Mas, em termos mais fundamentais, a viagem até a ilha — que ainda não apareceu em Keeping Up With the Kardashians — derruba completamente a narrativa de “estamos todos no mesmo barco” que a família tentava transmitir. O episódio em torno da festa-surpresa de Kim baseava-se na ideia de que, como ela disse, não seria “certo” que ela desse a festança de seus sonhos em meio a uma crise de saúde global. O que mudou?

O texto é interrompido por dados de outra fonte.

(** Get makes the item on first use, with no handle; Lock takes it. *)
Lemma wp_lm_Get l name k :
  lm_wf l → lock_free l name k →
  wp (lm_Get name) (λ q l', lm_wf l' ∧ locks l' !! name = Some q ∧
    ∃ t, items l' !! q = Some (mkLockMapItem k false false t)) l.
Proof.
  intros Hwf Hfree. unfold wp, lm_Get. unfold lock_free in Hfree.
  destruct (locks l !! name) as [q|] eqn:E; [done|]. subst k. set (q := fresh_ptr (items l)). simpl.
  split; [|rewrite !lookup_insert_eq; split; [done|by exists 0]]. destruct Hwf as [Ha Hi].
  assert (Hne : ∀ nm x, locks l !! nm = Some x → x ≠ q).
  { intros nm x Hx ->. destruct (Ha _ _ Hx) as [i Hi']. unfold q in Hi'. by rewrite fresh_ptr_lookup in Hi'. }
  split; simpl.
  - intros nm x [[_ <-]|[_ Hx]]%lookup_insert_Some; [rewrite lookup_insert_eq; eauto|].
    rewrite lookup_insert_ne by (intros <-; by eapply Hne). eauto.
  - intros nm1 nm2 x [[<- <-]|[Hn1 H1]]%lookup_insert_Some [[<- H2]|[Hn2 H2]]%lookup_insert_Some; try done.
    + exfalso. by eapply (Hne nm2).
    + subst x. exfalso. by eapply (Hne nm1).
    + eauto.
Qed.

Lemma wp_lm_Lock l name q k t :
  lm_wf l → locks l !! name = Some q → items l !! q = Some (mkLockMapItem k false false t) →
  wp (lm_Lock q) (λ _ l', lm_wf l' ∧ lock_held l' name q k) l.
Proof.
  intros Hwf Hq Hi. unfold wp, lm_Lock, mutex_lock, set_exLocked, load_item, store_item, mbind, go_bind.
  rewrite Hi. simpl. rewrite lookup_insert_eq. simpl.
  split; [by do 2 apply (lm_wf_insert (mkLockMap (locks l) _))|].
  split; [done|]. exists t. simpl. by rewrite lookup_insert_eq.
Qed.

Lemma wp_lm_release l name q k :
  lm_wf l → lock_held l name q k → wp (lm_Unlock q) (λ _ l', lm_wf l' ∧ lock_free l' name k) l.
Proof.
  intros Hwf [Hq [t Hi]]. unfold wp, lm_Unlock, mutex_unlock, set_exLocked, load_item, store_item, mbind, go_bind.
  rewrite Hi. simpl. rewrite lookup_insert_eq. simpl.
  split; [by do 2 apply (lm_wf_insert (mkLockMap (locks l) _))|].
  unfold lock_free. simpl. rewrite Hq, lookup_insert_eq. eauto.
Qed.

Lemma wp_lm_update (f : LockMapItem → LockMapItem) l name q k k' :
  lm_wf l → lock_held l name q k →
  (∀ t, ∃ t', f (mkLockMapItem k true true t) = mkLockMapItem k' true true t') →
  wp (i ← load_item q; store_item q (f i)) (λ _ l', lm_wf l' ∧ lock_held l' name q k') l.
Proof.
  intros Hwf [Hq [t Hi]] Hf. destruct (Hf t) as [t' Ht].
  unfold wp, load_item, store_item, mbind, go_bind. rewrite Hi. simpl.
  split; [by apply lm_wf_insert|]. split; [done|]. simpl. rewrite lookup_insert_eq, Ht. eauto.
Qed.

Section rules.
Context {P N : Type} `{!Runtime N} `{!FileSystem N} `{!LocalOS N} `{!FileView N} `{!cachePolicy P N}.
Context (name lp : string).
Context `{!PolicyLaws P N name lp} `{!OSLaws N lp}.
Abbreviation fc := (FileCache P).
Implicit Types (s : fc) (n : N) (l : LockMap) (c : FCConf).

(** The configuration, the next component's state, the locks, and at least [r]
    free places in the queues of the policy. *)
Record St s c n l (r : nat) : Prop := mkSt {
  st_conf : fc_conf s = c;
  st_next : pol_next (fc_policy s) = n;
  st_locks : pol_locks (fc_policy s) = l;
  st_ok : pol_ok (fc_policy s);
  st_room : (r ≤ pol_room (fc_policy s))%nat;
  st_wf : lm_wf l
}.

Lemma wp_conf s c n l r (Q : FCConf → fc → Prop) : St s c n l r → Q c s → wp conf_ Q s.
Proof. intros [<- _ _ _ _] HQ. done. Qed.

Lemma wp_local_path s c n l r nm (Q : string → fc → Prop) :
  St s c n l r → Q (filepath_Join [fc_tmpPath c; nm]) s → wp (local_path nm) Q s.
Proof. intros Hs HQ. unfold local_path. apply wp_bind. eapply wp_conf; [done|]. by apply wp_ret. Qed.

Lemma wp_on_N {A} (m : go N A) s c n l r (Q : A → fc → Prop) :
  St s c n l r → wp m (λ a n', ∀ s', St s' c n' l r → Q a s') n → wp (on_N m) Q s.
Proof.
  intros [H1 H2 H3 H4 H5 H6] Hm. unfold on_N, on_policy. apply wp_zoom, wp_zoom. rewrite H2.
  eapply wp_mono; [exact Hm|]. simpl. intros a n' HQ. apply HQ.
  destruct (law_ok_set n' _ H4) as [Hok Hr].
  split; simpl; [done|apply law_next_set|by rewrite law_locks_set_next|done|by rewrite Hr|done].
Qed.

Lemma wp_on_flock {A} (m : go LockMap A) s c n l r (Q : A → fc → Prop) :
  St s c n l r → wp m (λ a l', lm_wf l' ∧ ∀ s', St s' c n l' r → Q a s') l → wp (on_flock m) Q s.
Proof.
  intros [H1 H2 H3 H4 H5 H6] Hm. unfold on_flock, on_policy. apply wp_zoom, wp_zoom. rewrite H3.
  eapply wp_mono; [exact Hm|]. simpl. intros a l' [Hwf HQ]. apply HQ.
  destruct (law_ok_set_locks l' _ H4) as [Hok Hr].
  split; simpl; [done|by rewrite law_next_set_locks|apply law_locks_set|done|by rewrite Hr|done].
Qed.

Que Kim não tenha resistido à fugidinha muito menos tenha se contido em postar sobre isso indica bem o que ela entende do apelo de sua família. O apelo não está realmente nas coisas que o E! sempre mostra: as relações interpessoais, as personalidades individuais, o nascimento da consciência social, as crianças fofas. Na TV, a pandemia transforma os Kardashians em normies entediados, resultando nas audiências mais baixas de sempre. O que gera mais engajamento — pra não dizer ressentimento — na população em geral é a novidade trazida pelas fotos festeiras de Kim: esta é uma família que pode, de fato, comprar um ingresso para sair da pandemia. A atração do circuito celeb-glam sempre foi o extraordinário e o ultrajante; o irreconhecível em vez do representativo.
Como já argumentou o teórico Guy Debord, espetáculo pode ser definido como “capital a tal ponto de acumulação que se torna uma imagem”. A própria Kim, como escreveu minha colega Megan Garber, tem “uma característica embonecada” com “bochechas borrifadas e cílios sintéticos e os lábios brilhando em tons paradoxais de nude”. Ela é um espetáculo vivo, uma pessoa transformada em sobre-humana pelo dinheiro.

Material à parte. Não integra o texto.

(** *** libfuse_wrapper.h *)
Definition populate_uid_gid : go lf (Z * Z) :=
  c ← go_gets (λ s : lf, lf_context s.1);
  match c with
  | Some ids => mret ids
  | None =>
      ids ← go_snd os_fuse_context;
      _ ← set_lf (lf_with_context (Some ids));
      mret ids
  end.

Definition get_root_properties (stbuf : stat_t) : go lf (Z * stat_t) :=
  '(uid, gid) ← populate_uid_gid;
  t ← go_snd os_time;
  mret (0, mkStat uid gid 2 4096 (Z.lor S_IFDIR 511)
             (t, (st_atim stbuf).2) (t, (st_ctim stbuf).2) (t, (st_mtim stbuf).2)).

(** The result of statvfs is not looked at by the callers. *)
Definition populate_statfs (buf : statvfs_t) : go lf statvfs_t :=
  r ← go_snd (os_statvfs "/");
  mret (match r with inl st => st | inr _ => buf end).

(** *** Life cycle *)

(** libfuse_init; the second result is cfg.direct_io. *)
Definition libfuse_init (conn : fuse_conn_info_t) (direct_io : Z) : go lf (fuse_conn_info_t * Z) :=
  _ ← populate_uid_gid;
  c ← conf_;
  let conn := want_cap true FUSE_CAP_PARALLEL_DIROPS conn in
  let conn := want_cap true FUSE_CAP_AUTO_INVAL_DATA conn in
  let conn := want_cap true FUSE_CAP_READDIRPLUS conn in
  let conn := want_cap true FUSE_CAP_ASYNC_READ conn in
  let conn := want_cap true FUSE_CAP_SPLICE_WRITE conn in
  let conn := want_cap (negb (directIO c) && negb (disableWritebackCache c)) FUSE_CAP_WRITEBACK_CACHE conn in
  mret (mkConn (capable conn) (want conn) (u32 (maxFuseThreads c)) (4 * 1024 * 1024)
          (1 * 1024 * 1024) (1 * 1024 * 1024),
        if directIO c then 1 else direct_io).

Definition libfuse_destroy : go lf unit := mret tt.
Definition destroyFuse : go lf (option error) := mret None.

(** *** Attributes and directories *)
Definition libfuse_getattr (path : option string) (stbuf : stat_t) : go lf (Z * stat_t) :=
  let name := fuse_name path in
  if bool_decide (name = "") then get_root_properties stbuf
  else if default false (ignoreFiles !! name) then mret (- c_ENOENT, stbuf)
  else
    '(attr, err) ← go_snd (c_GetAttr next (mkGetAttrOptions name false));
    if bool_decide (err ≠ None) then mret (code_exact err, stbuf)
    else
      c ← conf_;
      a ← go_snd (load_obj attr);
      mret (0, fillStat c a).

Definition libfuse_mkdir (path : option string) (mode : Z) : go lf Z :=
  let name := fuse_name path in
  err ← go_snd (c_CreateDir next (mkCreateDirOptions name (Z.land (u32 mode) 4294967295)));
  if bool_decide (err ≠ None)
  then mret (if os_IsPermission err then - c_EACCES
             else if os_IsExist err then - c_EEXIST else - c_EIO)
  else mret 0.

Definition libfuse_opendir (path : option string) (fi : fuse_file_info_t) : go lf (Z * fuse_file_info_t) :=
  let name := fuse_name path in
  let name := if bool_decide (name ≠ "") then name +:+ "/" else name in
  handle ← new_handle (NewHandle name);
  c ← new_dir_cache (mkDirChildCache 0 0 0 "" []);
  _ ← upd_handle handle (SetValue "cache" (VDirCache c));
  _ ← handlemap_Add handle;
  mret (0, fi_with_fh handle fi).

Definition libfuse_releasedir (path : option string) (fi : fuse_file_info_t) : go lf Z :=
  let handle := fi_fh fi in
  _ ← upd_handle handle Cleanup;
  h ← get_handle handle;
  _ ← handlemap_Delete (hID h);
  mret 0.

(** The loop of readdir.  [filler buf name stbuf off] is the callback of libfuse:
    its result and the buffer after it.  [n] is the number of rounds left. *)
Section filler.
Context {B : Type} (filler : B → string → stat_t → Z → Z * B).

Fixpoint fill_entries (n : nat) (c : Libfuse) (childs : list ptr) (segmentIdx : Z) (idx : Z) (buf : B)
    : go lf B :=
  match n with
  | O => mret buf
  | S n =>
      child ← go_deref (childs !! Z.to_nat segmentIdx);
      a ← go_snd (load_obj child);
      let '(full, buf) := filler buf (Name a) (fillStat c a) (i64 (idx + 1)) in
      if negb (full =? 0) then mret buf
      else fill_entries n c childs (segmentIdx + 1) (i64 (idx + 1)) buf
  end.

(** The body of libfuse_readdir and of libfuse2_readdir in its two halves: fetch the
    next page when the offset asks for it, then fill the buffer from the page.
    [dots c] are the entries put before the children when the listing starts. *)
Definition refill_page (dots : Libfuse → list ObjAttr) (cp : ptr) (path : string) (off_64 : Z)
    : go lf (option error) :=
  cacheInfo ← get_dir_cache cp;
  if (off_64 =? 0) || ((eIndex cacheInfo <=? off_64) && bool_decide (token cacheInfo ≠ "")) then
    '(attrs, tok, err) ← go_snd (c_StreamDir next
       (mkStreamDirOptions path off_64 (token cacheInfo) lf_MaxDirListCount));
    if bool_decide (err ≠ None) then mret err
    else
      c ← conf_;
      first ← (if off_64 =? 0 then go_snd (mapM new_obj (dots c)) else mret []);
      let attrs := first ++ attrs in
      let len := Z.of_nat (length attrs) in
      _ ← set_dir_cache cp (mkDirChildCache off_64 (u64 (off_64 + len)) len tok attrs);
      mret None
  else mret None.

Definition serve_page (cp : ptr) (buf : B) (off : Z) (off_64 : Z) : go lf (Z * B) :=
  cacheInfo ← get_dir_cache cp;
  if eIndex cacheInfo <=? off_64 then mret (0, buf)
  else
    c ← conf_;
    let start := u64 (off_64 - sIndex cacheInfo) in
    buf ← fill_entries (Z.to_nat (dlength cacheInfo - start)) c (children cacheInfo) start off buf;
    mret (0, buf).

Definition readdir (dots : Libfuse → list ObjAttr) (buf : B) (off : Z) (fi : fuse_file_info_t)
    : go lf (Z * B) :=
  let handle := fi_fh fi in
  h ← get_handle handle;
  match GetValue "cache" h with
  | None => mret (- c_EIO, buf)
  | Some (VDirCache cp) =>
      let off_64 := u64 off in
      err ← refill_page dots cp (hPath h) off_64;
      if bool_decide (err ≠ None) then mret (code_os err, buf) else serve_page cp buf off off_64
  | Some _ => go_panic
  end.

Definition libfuse_readdir (path : option string) (buf : B) (off : Z) (fi : fuse_file_info_t)
    : go lf (Z * B) := readdir (λ _, []) buf off fi.
End filler.

Definition libfuse_rmdir (path : option string) : go lf Z :=
  let name := fuse_name path in
  empty ← go_snd (c_IsDirEmpty next (mkIsDirEmptyOptions name));
  if negb empty then mret (- c_ENOTEMPTY)
  else
    err ← go_snd (c_DeleteDir next (mkDeleteDirOptions name));
    if bool_decide (err ≠ None) then mret (code_noent err) else mret 0.

Definition libfuse_statfs (path : option string) (buf : statvfs_t) : go lf (Z * statvfs_t) :=
  r ← go_snd (c_StatFs next tt);
  let '(attr, populated, err) := r : option Statfs_t * bool * option error in
  if bool_decide (err ≠ None) then mret (- c_EIO, buf)
  else if populated then
    a ← go_deref attr;
    mret (0, mkStatvfs (u64 (Bsize a)) (u64 (Frsize a)) (u64 (Blocks a)) (u64 (Bavail a))
               (u64 (Bfree a)) (u64 (Files a)) (u64 (Ffree a)) (u64 (statfs_Flags a)))
  else buf ← populate_statfs buf; mret (0, buf).

(** *** Files *)

(** The end of create and open: register the handle and make the native object. *)
Definition register_file (fd : Z) (handle : ptr) (fi : fuse_file_info_t) : go lf (Z * fuse_file_info_t) :=
  _ ← handlemap_Add handle;
  ret_val ← allocate_native_file_object fd handle;
  h ← get_handle handle;
  _ ← (if negb (Cached h)
       then upd_native ret_val (λ f, mkFileHandle 0 (fh_obj f) (fh_cnt f) (fh_dirty f)) else mret tt);
  mret (0, fi_with_fh ret_val fi).

Definition libfuse_create (path : option string) (mode : Z) (fi : fuse_file_info_t)
    : go lf (Z * fuse_file_info_t) :=
  let name := fuse_name path in
  '(handle, err) ← go_snd (c_CreateFile next (mkCreateFileOptions name (Z.land (u32 mode) 4294967295)));
  if bool_decide (err ≠ None)
  then mret (if os_IsExist err then - c_EEXIST else - c_EIO, fi)
  else register_file 0 handle fi.

(** The masking of O_SYNC and O_DIRECT. *)
Definition mask_open_flags (flags : Z) : Z :=
  if negb (Z.land flags c_O_SYNC =? 0) || negb (Z.land flags c_O_DIRECT =? 0)
  then Z.ldiff (Z.ldiff flags c_O_SYNC) c_O_DIRECT else flags.
(** The flags the kernel's write-back cache cannot serve, or EINVAL. *)
Definition writeback_open_flags (c : Libfuse) (flags : Z) : option Z :=
  if negb (disableWritebackCache c) then
    if (Z.land flags c_O_ACCMODE =? O_WRONLY) || negb (Z.land flags c_O_APPEND =? 0) then
      if ignoreOpenFlags c
      then Some (Z.lor (Z.ldiff flags (Z.lor c_O_APPEND c_O_ACCMODE)) O_RDWR)
      else None
    else Some flags
  else Some flags.

(** OpenFile of the next component and what follows it. *)
Definition open_file (name : string) (fi : fuse_file_info_t) : go lf (Z * fuse_file_info_t) :=
  c ← conf_;
  '(handle, err) ← go_snd (c_OpenFile next
     (mkOpenFileOptions name (Z.land (fi_flags fi) 4294967295) (u32 (filePermission c))));
  if bool_decide (err ≠ None) then mret (code_os err, fi)
  else
    h ← get_handle handle;
    register_file (UnixFD h) handle fi.

Definition libfuse_open (path : option string) (fi : fuse_file_info_t) : go lf (Z * fuse_file_info_t) :=
  let name := fuse_name path in
  let fi := fi_with_flags (mask_open_flags (fi_flags fi)) fi in
  c ← conf_;
  match writeback_open_flags c (fi_flags fi) with
  | None => mret (- c_EINVAL, fi)
  | Some flags => open_file name (fi_with_flags flags fi)
  end.

(** [handle := ...fileHandle.obj] *)
Definition file_of (fi : fuse_file_info_t) : go lf (file_handle_t * ptr) :=
  f ← get_native (fi_fh fi); mret (f, fh_obj f).

(** [buf] is the memory from the buffer's address on; [data[:size]] panics beyond
    the size of the array type. *)
Definition libfuse_read (path : option string) (buf : list byte) (size off : Z) (fi : fuse_file_info_t)
    : go lf (Z * list byte) :=
  '(f, handle) ← file_of fi;
  let offset := i64 (u64 off) in
  h ← get_handle handle;
  if c_array_size <? size then go_panic
  else
    let data := take (Z.to_nat size) buf in
    '(data', bytesRead, err) ← (if Cached h then
         r ← go_snd (os_pread (FD h) size offset);
         match r with
         | inl d => mret (d ++ drop (length d) data, Z.of_nat (length d), None)
         | inr _ => mret (data, -1, Some (Errno EIO))
         end
       else go_snd (c_ReadInBuffer next (mkReadInBufferOptions handle offset data)));
    let buf := data' ++ drop (Z.to_nat size) buf in
    let err := if err_is err Eof then None else err in
    if bool_decide (err ≠ None) then mret (- c_EIO, buf) else mret (i32 bytesRead, buf).

Definition libfuse_write (path : option string) (buf : list byte) (size off : Z) (fi : fuse_file_info_t)
    : go lf Z :=
  '(f, handle) ← file_of fi;
  let offset := i64 (u64 off) in
  if c_array_size <? size then go_panic
  else
    '(bytesWritten, err) ← go_snd (c_WriteFile next
       (mkWriteFileOptions handle offset (take (Z.to_nat size) buf) ∅));
    if bool_decide (err ≠ None) then mret (- c_EIO) else mret (i32 bytesWritten).

(** [if fileHandle.dirty != 0 { handle.Flags.Set(HandleFlagDirty) }] *)
Definition propagate_dirty (f : file_handle_t) (handle : ptr) : go lf unit :=
  if negb (fh_dirty f =? 0)
  then upd_handle handle (λ h, handle_with_flags (Set_ (hFlags h) HandleFlagDirty) h)
  else mret tt.

Definition libfuse_flush (path : option string) (fi : fuse_file_info_t) : go lf Z :=
  '(f, handle) ← file_of fi;
  _ ← propagate_dirty f handle;
  h ← get_handle handle;
  if negb (handle_Dirty h) then mret 0
  else
    err ← go_snd (c_FlushFile next (mkFlushFileOptions handle));
    if bool_decide (err ≠ None) then mret (code_exact err) else mret 0.

Definition libfuse_truncate (path : option string) (off : Z) : go lf Z :=
  let name := fuse_name path in
  err ← go_snd (c_TruncateFile next (mkTruncateFileOptions name (i64 off)));
  if bool_decide (err ≠ None) then mret (code_noent err) else mret 0.

Definition libfuse_release (path : option string) (fi : fuse_file_info_t) : go lf Z :=
  '(f, handle) ← file_of fi;
  _ ← propagate_dirty f handle;
  err ← go_snd (c_CloseFile next (mkCloseFileOptions handle));
  if bool_decide (err ≠ None) then mret (code_exact err)
  else
    h ← get_handle handle;
    _ ← handlemap_Delete (hID h);
    _ ← release_native_file_object fi;
    mret 0.

Definition libfuse_unlink (path : option string) : go lf Z :=
  let name := fuse_name path in
  err ← go_snd (c_DeleteFile next (mkDeleteFileOptions name));
  if bool_decide (err ≠ None) then mret (code_os err) else mret 0.

(** *** Rename *)

(** The end of rename, once source and destination are known to be compatible. *)
Definition rename_entry (srcIsDir dstExists : bool) (srcPath dstPath : string) : go lf Z :=
  if srcIsDir then
    empty ← (if dstExists then go_snd (c_IsDirEmpty next (mkIsDirEmptyOptions dstPath)) else mret true);
    if negb empty then mret (- c_ENOTEMPTY)
    else
      err ← go_snd (c_RenameDir next (mkRenameDirOptions srcPath dstPath));
      if bool_decide (err ≠ None) then mret (- c_EIO) else mret 0
  else
    err ← go_snd (c_RenameFile next (mkRenameFileOptions srcPath dstPath));
    if bool_decide (err ≠ None) then mret (- c_EIO) else mret 0.

(** [attr.IsDir()] *)
Definition attr_is_dir (p : ptr) : go lf bool := a ← go_snd (load_obj p); mret (IsDir a).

O espetáculo é uma quebra da norma e geralmente implica uma reprimenda das leis naturais e sociais. É revelador como, na ilha particular, Kayne mostrou a Kim uma imagem holográfica de seu pai, Robert Kardashian, morto em 2003. No Instagram, pode-se ver esta figura falando como tem orgulho da filha em meio à mais neutra expressão. Kim se diz comovida com o display. De longe, porém, o holograma é apenas um troféu dos estranhos poderes do dinheiro.
A cultura popular sempre recompensou o espetáculo kardashianesco, talvez porque esse espetáculo tenha sido banalizado pelas desavenças e banalidades apresentadas na reality TV. Kim claramente acreditou que a velha fórmula da família ainda ia funcionar e que poderia encontrar um balanço entre consciência e indiferença, entre gente-como-a-gente-ismo e gente-bem-diferente-ismo. Mas suas fotos festeiras e o escárnio resultante mostram que seus cálculos estavam errados: a pandemia foi tão universalmente pervasiva que expor a fuga de alguém estimula mais o desgosto do que a fascinação. Isso deixa os Kardashian e sua classe encalhados agora. O que será dessas celebridades sem esbanjar luxo e impunidade? A resposta, parece, é que eles não são de nada — o que pode não soar chocante, mas agora é pra valer.
SPENCER KORNHABER é jornalista e repórter da revista The Atlantic desde 2009, onde cobre cultura pop. Este artigo sobre a queda dos Kardashian em meio à pandemia foi publicado originalmente em 17/11/2020.